Она его любила, это точно. Обожала. Боготворила, и это не просто слова.
Как только Младший подумал о возможном предательстве, никакие аргументы уже не могли убедить его, что эти подозрения ни на чём не основаны. Отныне на доброе имя Наоми, которая всегда давала людям больше, чем брала от них, пала тень, и доля сомнений относительно её намерений навсегда осталась в его памяти.
В конце концов, невозможно узнать, что творится во всех закоулках сердца и души даже самого близкого тебе человека. А идеальных людей нет. Даже тот, кто ведёт себя как святой и абсолютно бескорыстен в своих поступках, в душе может оказаться монстром, и свою истинную сущность он может продемонстрировать только однажды, а то и вовсе никогда.
Вот и о себе он мог сказать со всей определённостью: вторую жену он не убьёт. Прежде всего потому, что теперь, когда воспоминания о совместной жизни с Наоми замараны столь чудовищным сомнением, он уже не мог заставить себя настолько довериться другой женщине, чтобы связаться с ней узами брака.
Младший закрыл усталые глаза и с благодарностью почувствовал, как фельдшер вытирает его лицо и запёкшиеся губы прохладной, влажной салфеткой.
Прекрасный образ Наоми возник перед его мысленным взором, но прекрасной она оставалась лишь мгновение, а потом он, как ему показалось, подметил некое коварство в её ангельской улыбке, холодный расчётливый блеск в когда-то любимых глазах.
Потерять обожаемую жену — это ужасно, такие раны не заживают, но на его долю выпало ещё горшее испытание: на сверкающий образ любимой пала тень подозрения. Наоми более не могла ни успокоить, ни утешить его, и вот теперь Младший лишился и чистых, непорочных воспоминаний о ней, которые могли бы его поддержать. Как всегда, его достало не действие, а последствия.
Изгаженные воспоминания о Наоми вызвали у Младшего такую глубокую, такую беспросветную тоску, что он и не знал, сможет ли выдержать этот удар. Он почувствовал, как задрожали губы, уже не от рвотного рефлекса, а от обиды, безумной обиды. Его глаза наполнились слезами.
Должно быть, фельдшер сделал ему успокаивающий укол. Потому что, хотя «Скорая» в вое сирены продолжала мчать сквозь этот знаменательный день, Каин Младший уснул, глубоко и покойно… достигнув временного перемирия с самим собой в этом не потревоженном сновидениями сне.

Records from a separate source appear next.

Lemma low_accepted w n v : 0 < w -> 0 < n < 2 ^ w -> in_u w v -> v < 2 ^ (w - 1) -> accept w n v = true.
Proof using Type.
  intros Hw Hn Hv Hlt. apply accept_limit; [done|]. destruct (limit_blocks w n Hw Hn) as (q & _ & _ & Hh & _).
  replace w with (w - 1 + 1) in Hh at 1 by lia. rewrite Z.pow_add_r in Hh by lia. lia.
Qed.

Lemma Intn_spec n k : 0 < n < 2 ^ 63 -> exists v k', Intn (S F) n k = Some (Ret (v, k')) /\ 0 <= v < n.
Proof using Hdraw64 Hdraw31 Hfair Hfair64.
  intros Hn. unfold Intn. destruct (Z.eqb_spec n 0); [lia|]. destruct (Z.leb_spec n (2 ^ 31 - 1)).
  - rewrite wraps_small by (unfold in_s; lia).
    destruct (uniform_spec 31 n Int31 "invalid argument to Int31n") as (H1 & _ & H3); [by left|lia|].
    destruct (Hfair k) as (j & Hj & Hlow). destruct (H3 F k j Hj) as (v & k' & Hu).
    { apply low_accepted; [lia..|apply Hdraw31|done]. }
    exists v, k'. split; [exact Hu|]. apply (H1 _ _ _ _ Hu).
  - destruct (uniform_spec 63 n Int63 "invalid argument to Int63n") as (H1 & _ & H3); [by right|lia|].
    destruct (Hfair64 k) as (j & Hj & Hlow). destruct (H3 F k j Hj) as (v & k' & Hu).
    { apply low_accepted; [lia..|apply Int63_range|]. unfold Int63. simpl. rewrite Z.shiftr_div_pow2 by lia.
      apply Z.div_lt_upper_bound; lia. }
    exists v, k'. split; [exact Hu|]. apply (H1 _ _ _ _ Hu).
Qed.

Lemma RandomUint32_spec mn mx k : in_u 32 mn -> in_u 32 mx -> mn <= mx -> mx - mn < 2 ^ 32 - 1 ->
  exists v k', RandomUint32 (S F) mn mx k = Some (Ret (v, k')) /\ mn <= v <= mx.
Proof using Hdraw64 Hdraw31 Hfair Hfair64.
  intros Ha Hb Hle Hd. unfold in_u in *. unfold RandomUint32. rewrite wrapu_small by (unfold in_u; lia).
  destruct (Intn_spec (mx - mn + 1) k) as (v & k' & -> & Hv); [lia|].
  rewrite !wrapu_small by (unfold in_u; rewrite ?wrapu_small; unfold in_u; lia). exists (v + mn), k'. split; [done|lia].
Qed.

Lemma RandomInt32_spec mn mx k : in_s 32 mn -> in_s 32 mx -> mn <= mx ->
  (mx - mn < 2 ^ 31 - 1 -> exists v k', RandomInt32 (S F) mn mx k = Some (Ret (v, k')) /\ mn <= v <= mx) /\
  (2 ^ 31 - 1 <= mx - mn -> exists w, RandomInt32 (S F) mn mx k = Some (Panic w)).
Proof using Hdraw64 Hdraw31 Hfair Hfair64.
  intros Ha Hb Hle. unfold in_s in *. unfold RandomInt32. split.
  - intros Hd. rewrite wraps_small by (unfold in_s; lia).
    destruct (Intn_spec (mx - mn + 1) k) as (v & k' & -> & Hv); [lia|].
    rewrite (wraps_small 32 v) by (unfold in_s; lia). rewrite wraps_small by (unfold in_s; lia).
    exists (v + mn), k'. split; [done|lia].
  - intros Hd. set (x := mx - mn + 1).
    assert (Hx : wraps 32 x = x - 2 ^ 32).
    { unfold wraps. assert (x <= 2 ^ 32) by (unfold x; lia). assert (2 ^ 31 <= x) by (unfold x; lia).
      destruct (decide (x = 2 ^ 32)) as [->|]; [done|]. rewrite Z.mod_small by lia.
      destruct (Z.ltb_spec x (2 ^ (32 - 1))); lia. }
    rewrite Hx. unfold Intn. destruct (Z.eqb_spec (x - 2 ^ 32) 0); [by eexists|].
    destruct (Z.leb_spec (x - 2 ^ 32) (2 ^ 31 - 1)); [|unfold x in *; lia].
    rewrite wraps_small by (unfold in_s, x in *; lia). unfold Int31n, uniform.
    destruct (Z.leb_spec (x - 2 ^ 32) 0); [by eexists|unfold x in *; lia].
Qed.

Проснулся он на больничной кровати, с чуть приподнятой верхней половиной тела. Свет попадал в палату только через единственное окно, пепельно-серый свет, скорее слабый отсвет, да ещё разделённый на полосы венецианскими жалюзи. Так что большая часть палаты пряталась в тени.
Во рту все ещё стоял горький привкус, но уже не столь отвратительный, как раньше. Зато все запахи были на удивление чистыми и бодрящими: антисептические препараты, воск для натирки пола, свежевыстиранные и отглаженные простыни. Ни тебе блевотины, ни крови, ни мочи.
Он безмерно ослаб, не мог пошевелить ни рукой, ни ногой. На него навалилась огромная тяжесть. Глаза и те не желали оставаться открытыми.
Прозрачная трубка соединяла бутылку, закреплённую на стойке у кровати, с иглой, воткнутой в вену правой руки. По трубке поступала жидкость, возмещая потери, понесённые организмом. Конечно, подавались в кровь и противорвотные препараты. Правая рука крепилась на поддерживающей шине, чтобы он не мог согнуть локоть и случайно выдернуть иглу.
В палате стояла вторая кровать. Пустая.
Младший думал, что он один, но, когда ему удалось набраться сил, чтобы устроиться поудобнее, он услышал, как кто-то откашлялся. Источник звука находился за изножием кровати, в правом углу комнаты.
Инстинктивно Младший понял, что человек, наблюдающий за ним из темноты, пришёл в палату не с благими намерениями. Врачи и медицинские сестры не приглядывают за пациентом, погасив свет.
Он похвалил себя за то, что не шевельнулся, не издал ни звука. Он хотел, чтобы посторонние как можно позже узнали о том, что он очнулся.
Поскольку верхняя часть его тела была чуть приподнята, ему не пришлось отрывать голову от подушки, чтобы наблюдать за углом, в котором расположился незнакомец. И Младший всматривался в темноту, лежащую за стойкой, за изножием второй кровати.
Он лежал в самой тёмной части палаты, вдали от окна, но и в интересующем его углу царил не менее плотный мрак. Он изо всех сил напрягал зрение, даже заболела голова, но в конце концов смог разглядеть очертания кресла. В кресле сидел человек, без лица и фигуры, прямо-таки одетый в чёрное, укрывший голову капюшоном гондольер со Стикса.